Africa’s Familiar Predicament
There is something deeply familiar – and deeply unfair – about Africa’s current predicament. A war conceived in Washington, Tel Aviv, and Tehran; fought over interests that have nothing to do with Accra, Antananarivo, or Dar es Salaam; and negotiated, unsuccessfully, in Islamabad – is nonetheless extracting a painful toll from ordinary Africans who had no hand in any of it.
The continent has been here before. External decisions – on trade, on debt, on climate – have repeatedly shaped African outcomes in ways that African governments were powerless to influence.

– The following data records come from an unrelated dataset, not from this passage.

(* ===== verification/Jsonrpc.v ===== *)
(** * Requests

    The rest of [core/jsonrpc.c]: reading the members of a request against a
    schema, checking the parameters of each method, and dispatching requests and
    batches of requests. *)

From Stdlib Require Import ZArith Lia String.
From stdpp Require Import base tactics list gmap.
From S2P Require Import Prelude CLib WireBits PacketInfo WireProto World Router Proto.
From S2P Require Import Jsmn JsonNumbers Printf Session LightState.

(** ** Schemas *)

(** The offset of a field of the structure that is filled is its name. *)
Record lgtd_jsonrpc_node : Type := {
  node_key : list Z;
  node_value_offset : option string;
  node_ntokens_offset : option string;
  node_type_cmp : jsmntok_t -> list Z -> bool;
  node_optional : bool
}.

Definition LGTD_JSONRPC_NODE (key : string) (value_offset ntokens_offset : option string)
    (type_cmp : jsmntok_t -> list Z -> bool) (optional : bool) : lgtd_jsonrpc_node :=
  {| node_key := bytes_of_string key; node_value_offset := value_offset; node_ntokens_offset := ntokens_offset;
     node_type_cmp := type_cmp; node_optional := optional |}.

(** The structure: its pointers to tokens, null until they are set, and its
    numbers of tokens, zero until they are set. *)
Record output : Type := {
  out_toks : gmap string tok_ptr;
  out_ntokens : gmap string nat
}.

Definition no_output : output := {| out_toks := ∅; out_ntokens := ∅ |}.

Definition LGTD_JSONRPC_SET_JSMNTOK (o : output) (offset : option string) (t : tok_ptr) : output :=
  match offset with
  | Some f => {| out_toks := <[f := t]> (out_toks o); out_ntokens := out_ntokens o |}
  | None => o
  end.

Definition LGTD_JSONRPC_SET_NTOKENS (o : output) (offset : option string) (n : nat) : output :=
  match offset with
  | Some f => {| out_toks := out_toks o; out_ntokens := <[f := n]> (out_ntokens o) |}
  | None => o
  end.

Definition LGTD_JSONRPC_GET_JSMNTOK (o : output) (offset : option string) : option tok_ptr :=
  match offset with Some f => out_toks o !! f | None => None end.

Definition ntokens_at (o : output) (f : string) : nat := default 0%nat (out_ntokens o !! f).

Section Tokens.
Context {S : Type}.
Context (json : list Z).

(** The loop over the [objsize] values of a container, [consume_one] being the
    call for a value that is a container itself. *)
Fixpoint consume_loop (consume_one : nat -> M S nat) (container_type : jsmntype_t) (tokens : tok_ptr)
    (objsize ti parsed : nat) : M S nat :=
  match objsize with
  | O => mret ti
  | Datatypes.S objsize =>
    if (ti <? parsed)%nat then
      let ti := if bool_decide (container_type = JSMN_OBJECT) then Datatypes.S ti else ti in
      v ← mderef (tokens !! ti);
      ti ← (if lgtd_jsonrpc_type_object_or_array v json then consume_one ti else mret (Datatypes.S ti));
      consume_loop consume_one container_type tokens objsize ti parsed
    else mret ti
  end.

The current crisis is a reminder that, whatever progress the continent has made in building economic resilience, it remains acutely exposed to the decisions of powers that rarely factor African welfare into their strategic calculations.
Until that changes – until Africa’s voice carries genuine weight in the rooms where global decisions are made – its economies will remain hostage to distant wars, distant negotiations, and distant failures of diplomacy.
Fidel Amakye Owusu is an International Relations and Security Analyst. He is an Associate at the Conflict Research Consortium for Africa and has previously hosted an International Affairs program with the Ghana Broadcasting Corporation (GBC). He is passionate about Diplomacy and realizing Africa’s global potential and how the continent should be viewed as part of the global collective.